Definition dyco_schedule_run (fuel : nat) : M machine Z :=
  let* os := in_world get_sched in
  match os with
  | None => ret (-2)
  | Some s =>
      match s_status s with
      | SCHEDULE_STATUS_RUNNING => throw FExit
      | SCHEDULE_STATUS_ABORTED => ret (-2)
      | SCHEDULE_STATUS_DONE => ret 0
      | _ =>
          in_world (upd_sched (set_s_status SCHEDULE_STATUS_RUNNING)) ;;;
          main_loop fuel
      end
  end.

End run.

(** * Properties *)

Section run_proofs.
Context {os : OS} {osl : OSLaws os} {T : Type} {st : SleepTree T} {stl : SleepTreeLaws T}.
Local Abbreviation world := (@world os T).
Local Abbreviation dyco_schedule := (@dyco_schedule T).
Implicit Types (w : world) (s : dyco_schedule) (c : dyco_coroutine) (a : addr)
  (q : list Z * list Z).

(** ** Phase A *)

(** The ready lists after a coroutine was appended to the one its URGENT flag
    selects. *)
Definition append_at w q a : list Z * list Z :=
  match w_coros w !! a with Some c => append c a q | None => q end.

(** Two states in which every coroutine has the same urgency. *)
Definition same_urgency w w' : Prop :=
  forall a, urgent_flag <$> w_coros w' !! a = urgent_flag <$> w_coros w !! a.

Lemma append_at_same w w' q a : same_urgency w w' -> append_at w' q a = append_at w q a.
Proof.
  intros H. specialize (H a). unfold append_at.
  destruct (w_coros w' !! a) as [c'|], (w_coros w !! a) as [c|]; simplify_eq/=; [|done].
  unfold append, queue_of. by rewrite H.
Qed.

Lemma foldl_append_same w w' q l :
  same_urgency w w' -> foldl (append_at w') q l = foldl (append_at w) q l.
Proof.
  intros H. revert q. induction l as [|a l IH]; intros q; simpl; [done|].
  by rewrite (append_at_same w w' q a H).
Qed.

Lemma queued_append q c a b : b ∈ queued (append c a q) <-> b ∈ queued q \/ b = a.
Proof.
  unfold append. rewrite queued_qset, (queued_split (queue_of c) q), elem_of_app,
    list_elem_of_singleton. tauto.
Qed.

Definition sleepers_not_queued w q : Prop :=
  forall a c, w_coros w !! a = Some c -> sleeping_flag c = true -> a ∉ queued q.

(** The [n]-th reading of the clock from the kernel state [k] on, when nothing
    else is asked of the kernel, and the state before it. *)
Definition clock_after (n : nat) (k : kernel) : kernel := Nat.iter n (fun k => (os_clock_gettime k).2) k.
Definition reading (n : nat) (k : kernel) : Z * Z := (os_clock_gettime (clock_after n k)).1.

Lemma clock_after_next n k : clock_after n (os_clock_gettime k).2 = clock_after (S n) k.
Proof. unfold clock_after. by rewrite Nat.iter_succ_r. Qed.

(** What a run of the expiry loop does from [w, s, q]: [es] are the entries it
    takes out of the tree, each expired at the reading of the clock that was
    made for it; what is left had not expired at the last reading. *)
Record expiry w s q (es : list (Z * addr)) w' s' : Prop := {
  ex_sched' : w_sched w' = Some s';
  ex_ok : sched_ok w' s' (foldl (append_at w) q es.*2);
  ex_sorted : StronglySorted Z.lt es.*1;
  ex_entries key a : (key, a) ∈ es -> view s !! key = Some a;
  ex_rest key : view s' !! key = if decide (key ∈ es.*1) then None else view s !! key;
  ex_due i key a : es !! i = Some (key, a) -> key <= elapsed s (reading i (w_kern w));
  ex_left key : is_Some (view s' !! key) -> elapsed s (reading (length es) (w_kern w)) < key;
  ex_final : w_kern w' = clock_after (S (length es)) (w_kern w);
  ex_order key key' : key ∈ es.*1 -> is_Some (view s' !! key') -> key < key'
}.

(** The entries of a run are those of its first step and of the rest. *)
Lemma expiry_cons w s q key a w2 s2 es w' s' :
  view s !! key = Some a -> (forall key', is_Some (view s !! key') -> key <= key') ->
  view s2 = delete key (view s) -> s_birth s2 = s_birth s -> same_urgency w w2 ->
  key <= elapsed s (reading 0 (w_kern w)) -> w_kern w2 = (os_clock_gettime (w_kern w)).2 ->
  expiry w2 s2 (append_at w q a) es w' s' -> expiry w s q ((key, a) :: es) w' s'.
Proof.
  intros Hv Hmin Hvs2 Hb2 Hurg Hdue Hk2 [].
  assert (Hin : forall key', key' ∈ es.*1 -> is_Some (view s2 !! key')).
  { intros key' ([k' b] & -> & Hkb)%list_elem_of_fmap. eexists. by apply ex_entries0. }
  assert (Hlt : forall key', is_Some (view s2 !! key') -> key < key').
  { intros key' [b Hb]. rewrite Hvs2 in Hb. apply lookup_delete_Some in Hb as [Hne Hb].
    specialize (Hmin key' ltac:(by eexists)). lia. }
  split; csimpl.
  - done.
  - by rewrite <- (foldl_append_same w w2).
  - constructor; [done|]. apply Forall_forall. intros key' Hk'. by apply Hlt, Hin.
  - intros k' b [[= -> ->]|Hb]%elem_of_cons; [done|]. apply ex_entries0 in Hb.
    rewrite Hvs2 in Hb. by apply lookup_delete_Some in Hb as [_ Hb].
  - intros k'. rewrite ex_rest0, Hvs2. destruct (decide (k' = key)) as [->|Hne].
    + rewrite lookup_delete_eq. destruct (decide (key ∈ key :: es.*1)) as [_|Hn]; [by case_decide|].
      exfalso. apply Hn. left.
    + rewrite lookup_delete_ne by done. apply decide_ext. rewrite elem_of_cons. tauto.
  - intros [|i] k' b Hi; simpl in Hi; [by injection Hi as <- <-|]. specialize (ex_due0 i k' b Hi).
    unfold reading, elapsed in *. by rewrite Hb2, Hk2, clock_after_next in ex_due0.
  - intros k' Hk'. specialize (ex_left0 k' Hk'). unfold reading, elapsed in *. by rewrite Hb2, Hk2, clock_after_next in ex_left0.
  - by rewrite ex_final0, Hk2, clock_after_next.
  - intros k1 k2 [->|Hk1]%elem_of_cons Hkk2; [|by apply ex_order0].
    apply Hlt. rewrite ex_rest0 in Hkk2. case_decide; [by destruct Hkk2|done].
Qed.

-------

Your assignment
Count how many lines in the listing contain the string "else". Only that number should be given.

Response for this exercise
2